Source information:

(* ===== verification/Indigo.v ===== *)
(** * Indigo: the datums of collateralised debt positions
    ([internal/oracle/indigo], [internal/oracle/indigo.go]), and the class
    [CDPParser] through which the oracle uses them. *)
From S2P Require Import Prelude.
From S2P Require Import Text.
From S2P Require Import Cbor.

Definition ProtocolName : string := "indigo".
Definition CDPContractAddress : string :=
  "addr1z8jd97ct35n4s5ss8lt4sq0zclw0dmf7yak8fj46m0jm3dhzfjvtm0pg7ms9fvw5luec6euwzku8wqjpt5gv0q86052qv9nxuw".
Definition StabilityPoolAddress : string :=
  "addr1w80ptp0qgmcklhmeweesqgeurtlma8fsxsr9dt8au30fzss0czhl9".
Definition IAssetPolicyID : string := "f66d78b4a3cb3d37afa0ec36461e51ecbde00f26c8f0a68f94b69880".
Definition INDYPolicyID : string := "533bb94a8850ee3ccbe483106489399112b74c905342cb1792a797a0".

(** ** Datum types ([models.go]) *)

Record MaybePubKeyHash := mkMaybePubKeyHash {
  IsJust : bool;
  Hash : option (list byte);
}.

Record AccumulatedFees := mkAccumulatedFees {
  af_Type : Z;
  af_LastUpdated : Z;
  af_IAssetAmount : Z;
  af_Treasury : Z;
  af_IndyStakers : Z;
}.

Record CDPInner := mkCDPInner {
  ci_Owner : MaybePubKeyHash;
  ci_IAsset : option (list byte);
  ci_MintedAmount : Z;
  ci_AccumulatedFees : AccumulatedFees;
}.

(** ** Decoding *)
Section Decode.
Context `{Cbor}.

Definition MaybePubKeyHash_UnmarshalCBOR (d : raw) : option MaybePubKeyHash :=
  '(tag, body) ← decode_constructor d;
  if tag =? 0 then
    fields ← struct_fields body 1;
    match fields with
    | [f0] => hash ← decode_bytes f0; Some (mkMaybePubKeyHash true hash)
    | _ => None
    end
  else if tag =? 1 then Some (mkMaybePubKeyHash false None)
  else None.

Definition AccumulatedFees_UnmarshalCBOR (d : raw) : option AccumulatedFees :=
  '(tag, body) ← decode_constructor d;
  if tag =? 0 then
    fields ← struct_fields body 2;
    match fields with
    | [f0; f1] =>
        lastUpdated ← decode_int f0;
        iAssetAmount ← decode_int f1;
        Some (mkAccumulatedFees tag lastUpdated iAssetAmount 0 0)
    | _ => None
    end
  else if tag =? 1 then
    fields ← struct_fields body 2;
    match fields with
    | [f0; f1] =>
        treasury ← decode_int f0;
        indyStakers ← decode_int f1;
        Some (mkAccumulatedFees tag 0 0 treasury indyStakers)
    | _ => None
    end
  else None.

Definition CDPInner_UnmarshalCBOR (d : raw) : option CDPInner :=
  fields ← tagged_struct d 0 4;
  match fields with
  | [f0; f1; f2; f3] =>
      owner ← MaybePubKeyHash_UnmarshalCBOR f0;
      iAsset ← decode_bytes f1;
      mintedAmount ← decode_int f2;
      accumulatedFees ← AccumulatedFees_UnmarshalCBOR f3;
      Some (mkCDPInner owner iAsset mintedAmount accumulatedFees)
  | _ => None
  end.

(** The [Inner] of the decoded datum, nil for another outer constructor. *)
Definition CDPContentDatum_UnmarshalCBOR (d : raw) : option (option CDPInner) :=
  '(tag, body) ← decode_constructor d;
  if negb (tag =? 0) then Some None
  else
    fields ← struct_fields body 1;
    match fields with
    | [f0] => inner ← CDPInner_UnmarshalCBOR f0; Some (Some inner)
    | _ => None
    end.
End Decode.

(** ** Parsing ([parser.go]) *)

Record CDPState := mkCDPState {
  cs_CDPId : string;
  cs_Network : string;
  cs_Protocol : string;
  cs_Owner : string;
  cs_HasOwner : bool;
  cs_IAsset : string;
  cs_MintedAmount : Z;
  cs_Slot : Z;
  cs_BlockHash : string;
  cs_TxHash : string;
  cs_TxIndex : Z;
  cs_Timestamp : Z;
  cs_UpdatedAt : Z;
  cs_FeesType : Z;
  cs_LastUpdated : Z;
  cs_IAssetFees : Z;
  cs_Treasury : Z;
  cs_IndyStakers : Z;
}.

#[export] Instance CDPState_eq_dec : EqDecision CDPState.
Proof. solve_decision. Defined.

Definition Key (c : CDPState) : string := "indigo:" +:+ cs_CDPId c.

Definition isPrintable (data : option (list byte)) : bool :=
  forallb (fun b => negb ((Byte.to_N b <? 32) || (126 <? Byte.to_N b))%N) (contents data)
  && negb (Nat.eqb (length (contents data)) 0).

Definition hex_of (s : string) : string := hex_encode (String.list_byte_of_string s).

Definition IAssetName (c : CDPState) : string :=
  if bool_decide (cs_IAsset c = hex_of "iUSD") then "iUSD"
  else if bool_decide (cs_IAsset c = hex_of "iBTC") then "iBTC"
  else if bool_decide (cs_IAsset c = hex_of "iETH") then "iETH"
  else
    match DecodeString (cs_IAsset c) with
    | Some bytes => if isPrintable bytes then string_of_bytes bytes else cs_IAsset c
    | None => cs_IAsset c
    end.

Definition GenerateCDPId (txHash : string) (txIndex : Z) : string :=
  "indigo_cdp_" +:+ txHash +:+ String "#" (FormatUint txIndex).

Definition GetAddresses : list string := [CDPContractAddress; StabilityPoolAddress].
Definition GetPolicyIDs : gmap string string :=
  <["iAsset" := IAssetPolicyID]> (<["INDY" := INDYPolicyID]> ∅).

Inductive cdp_error := DecodeCDP.

(** [Parser.ParseCDPDatum]: an error, nil for a datum of another kind, or a state. *)
Definition indigo_ParseCDPDatum `{Cbor} (datum : raw) (txHash : string)
    (txIndex slot timestamp : Z) : result cdp_error (option CDPState) :=
  match CDPContentDatum_UnmarshalCBOR datum with
  | None => Err DecodeCDP
  | Some None => Ok None
  | Some (Some inner) =>
      let cdpId := GenerateCDPId txHash txIndex in
      let o := ci_Owner inner in
      let owner :=
        if IsJust o && negb (Nat.eqb (length (contents (Hash o))) 0)
        then EncodeToString (Hash o) else "" in
      let hasOwner := negb (bool_decide (owner = "")) in
      let f := ci_AccumulatedFees inner in
      let first := af_Type f =? 0 in
      Ok (Some (mkCDPState cdpId "" ProtocolName owner hasOwner
        (EncodeToString (ci_IAsset inner)) (ci_MintedAmount inner) slot "" txHash txIndex
        timestamp 0 (af_Type f)
        (if first then af_LastUpdated f else 0) (if first then af_IAssetAmount f else 0)
        (if first then 0 else af_Treasury f) (if first then 0 else af_IndyStakers f)))
  end.

(** ** The interface of the oracle ([oracle.CDPParser])

    The oracle finds the state of a spent output by the identifier computed from
    the reference of the output: the identifier of a parsed state has to be that
    one, and to determine the output. *)
Record sound_cdp (protocol txHash : string) (txIndex slot timestamp : Z) (s : CDPState) : Prop := {
  sc_amount : is_i64 (cs_MintedAmount s);
  sc_fees : is_i64 (cs_LastUpdated s) /\ is_i64 (cs_IAssetFees s) /\
            is_i64 (cs_Treasury s) /\ is_i64 (cs_IndyStakers s);
  sc_owner : cs_HasOwner s = true <-> cs_Owner s <> "";
  sc_fees_type : cs_FeesType s = 0 \/ cs_FeesType s = 1;
  sc_meta : cs_Protocol s = protocol /\ cs_TxHash s = txHash /\ cs_TxIndex s = txIndex /\
            cs_Slot s = slot /\ cs_Timestamp s = timestamp;
}.

Class CDPParser `{Cbor} := {
  CDP_Protocol : string;
  ParseCDPDatum : raw -> string -> Z -> Z -> Z -> result cdp_error (option CDPState);
  CDPIdForOutput : string -> Z -> string;
  ParseCDPDatum_sound : forall datum txHash txIndex slot timestamp s,
    ParseCDPDatum datum txHash txIndex slot timestamp = Ok (Some s) ->
    cs_CDPId s = CDPIdForOutput txHash txIndex /\
    sound_cdp CDP_Protocol txHash txIndex slot timestamp s;
  CDPIdForOutput_inj : forall txHash txIndex txHash' txIndex',
    is_u64 txIndex -> is_u64 txIndex' ->
    char_free "#" txHash = true -> char_free "#" txHash' = true ->
    CDPIdForOutput txHash txIndex = CDPIdForOutput txHash' txIndex' ->
    txHash = txHash' /\ txIndex = txIndex';
}.

Lemma AccumulatedFees_range `{C : Cbor, R : !CborIntRange C} d f :
  AccumulatedFees_UnmarshalCBOR d = Some f ->
  (af_Type f = 0 \/ af_Type f = 1) /\ is_i64 (af_LastUpdated f) /\ is_i64 (af_IAssetAmount f) /\
  is_i64 (af_Treasury f) /\ is_i64 (af_IndyStakers f).
Proof.
  unfold AccumulatedFees_UnmarshalCBOR. intros E. decode_inv; bool_prop; cbn;
    split_and!; try (by eapply decode_int_range); try int_lia.
Qed.

Lemma CDPInner_range `{C : Cbor, R : !CborIntRange C} d c :
  CDPInner_UnmarshalCBOR d = Some c ->
  is_i64 (ci_MintedAmount c) /\ exists d', AccumulatedFees_UnmarshalCBOR d' = Some (ci_AccumulatedFees c).
Proof.
  unfold CDPInner_UnmarshalCBOR. intros E. decode_inv. cbn.
  split; [by eapply decode_int_range | by eexists].
Qed.

#[export, program] Instance IndigoParser `{C : Cbor, R : !CborIntRange C} : CDPParser := {|
  CDP_Protocol := ProtocolName;
  ParseCDPDatum := indigo_ParseCDPDatum;
  CDPIdForOutput := GenerateCDPId;
|}.
Next Obligation.
  intros C R datum txHash txIndex slot timestamp s. unfold indigo_ParseCDPDatum.
  destruct (CDPContentDatum_UnmarshalCBOR datum) as [[inner|]|] eqn:E; [|done..].
  intros [= <-]. split; [done|].
  assert (exists d, CDPInner_UnmarshalCBOR d = Some inner) as [d Hd].
  { unfold CDPContentDatum_UnmarshalCBOR in E. decode_inv. by eexists. }
  apply CDPInner_range in Hd as [Hm (d' & (Hf & H1 & H2 & H3 & H4)%AccumulatedFees_range)].
  split; cbn; [done | | | done | done].
  - destruct (af_Type _ =? 0); split_and!; try done; int_lia.
  - rewrite negb_true_iff. by rewrite bool_decide_eq_false.
Qed.
Next Obligation.
  intros C R h i h' i' Hi Hi' Hh Hh' E. unfold GenerateCDPId in E. apply append_inj_l in E.
  apply append_sep_inj in E as [-> E]; [|done..]. split; [done|]. by apply FormatUint_inj.
Qed.

(** ** The contract's format *)
Section Encode.
Context `{C : Cbor, S : !CborSyntax C}.

Definition encode_owner (o : option (list byte)) : raw :=
  match o with Some hash => constr 0 [bytestring hash] | None => constr 1 [] end.
(** Interest accrued in the asset, or fees in lovelace. *)
Definition encode_fees (interest : bool) (a b : Z) : raw :=
  constr (if interest then 0 else 1) [integer a; integer b].
Definition encode_cdp (owner : option (list byte)) (iAsset : list byte) (minted : Z)
    (interest : bool) (a b : Z) : raw :=
  constr 0 [constr 0 [encode_owner owner; bytestring iAsset; integer minted; encode_fees interest a b]].

Lemma decode_owner o :
  MaybePubKeyHash_UnmarshalCBOR (encode_owner o) =
  Some (mkMaybePubKeyHash (if o is Some _ then true else false) o).
Proof.
  unfold MaybePubKeyHash_UnmarshalCBOR, encode_owner. destruct o as [hash|].
  - destruct (decode_constr 0 [bytestring hash]) as (body & -> & Hb); [lia|]. cbn.
    unfold struct_fields. rewrite Hb. cbn. by rewrite decode_bytes_bytestring.
  - by destruct (decode_constr 1 []) as (body & -> & Hb).
Qed.

Lemma decode_fees interest a b :
  is_i64 a -> is_i64 b ->
  AccumulatedFees_UnmarshalCBOR (encode_fees interest a b) =
  Some (if interest then mkAccumulatedFees 0 a b 0 0 else mkAccumulatedFees 1 0 0 a b).
Proof.
  intros Ha Hb. unfold AccumulatedFees_UnmarshalCBOR, encode_fees.
  destruct (decode_constr (if interest then 0 else 1) [integer a; integer b]) as (body & -> & Hbd);
    [by destruct interest|].
  destruct interest; cbn; unfold struct_fields; rewrite Hbd; cbn; by rewrite !decode_int_integer.
Qed.

(** A position datum in the contract's format is parsed into exactly its owner,
    asset, minted amount and fees, the fees of the other kind being zero; the
    identifier is that of the output. A datum with another outer constructor is
    not a position: no state and no error. *)
Theorem ParseCDPDatum_encode owner iAsset minted interest a b tag fields txHash txIndex slot timestamp :
  is_i64 minted -> is_i64 a -> is_i64 b -> 0 < tag ->
  indigo_ParseCDPDatum (encode_cdp owner iAsset minted interest a b) txHash txIndex slot timestamp =
    Ok (Some (mkCDPState (GenerateCDPId txHash txIndex) "" "indigo"
      (hex_encode (default [] owner))
      (if owner is Some (_ :: _) then true else false)
      (hex_encode iAsset) minted slot "" txHash txIndex timestamp 0
      (if interest then 0 else 1)
      (if interest then a else 0) (if interest then b else 0)
      (if interest then 0 else a) (if interest then 0 else b))) /\
  indigo_ParseCDPDatum (constr tag fields) txHash txIndex slot timestamp = Ok None.
Proof.
  intros Hm Ha Hb Ht. split.
  - unfold indigo_ParseCDPDatum, CDPContentDatum_UnmarshalCBOR, encode_cdp.
    edestruct (decode_constr 0) as (body & -> & Hbd); [lia|]. cbn [mbind option_bind Z.eqb negb].
    unfold struct_fields at 1. rewrite Hbd. cbn [mbind option_bind length Nat.eqb].
    unfold CDPInner_UnmarshalCBOR. decode_step. rewrite decode_owner. cbn [mbind option_bind].
    repeat decode_step. rewrite decode_fees by done. cbn [mbind option_bind].
    by destruct owner as [[|x owner]|], interest.
  - unfold indigo_ParseCDPDatum, CDPContentDatum_UnmarshalCBOR.
    destruct (decode_constr tag fields) as (body & -> & _); [lia|]. cbn [mbind option_bind].
    by rewrite (proj2 (Z.eqb_neq _ _)) by lia.
Qed.
End Encode.

Lemma ParseCDPDatum_encode_witness :
  indigo_ParseCDPDatum (Constr 0 [Constr 0 [Constr 0 [DBytes [x0a; x0b]]; DBytes [x69; x55; x53; x44];
    DInt 5000; Constr 1 [DInt 7; DInt (-2)]]]) "ab" 3 40 60 =
  Ok (Some (mkCDPState "indigo_cdp_ab#3" "" "indigo" "0a0b" true "69555344" 5000 40 "" "ab" 3 60 0
    1 0 0 7 (-2))).
Proof.
  destruct (ParseCDPDatum_encode (Some [x0a; x0b]) [x69; x55; x53; x44] 5000 false 7 (-2) 1 []
    "ab" 3 40 60) as [H _]; [int_lia..|]. exact H.
Defined.

(** The asset of the sample is displayed by its ticker. *)
Example IAssetName_sample :
  option_map IAssetName (match indigo_ParseCDPDatum (encode_cdp None [x69; x55; x53; x44] 1 true 0 0)
    "ab" 0 1 1 with Ok s => s | Err _ => None end) = Some "iUSD".
Proof. reflexivity. Qed.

Directions: Find each line above that contains "INDYPolicyID", and copy those lines.

Reply to the task:
Definition INDYPolicyID : string := "533bb94a8850ee3ccbe483106489399112b74c905342cb1792a797a0".
  <["iAsset" := IAssetPolicyID]> (<["INDY" := INDYPolicyID]> ∅).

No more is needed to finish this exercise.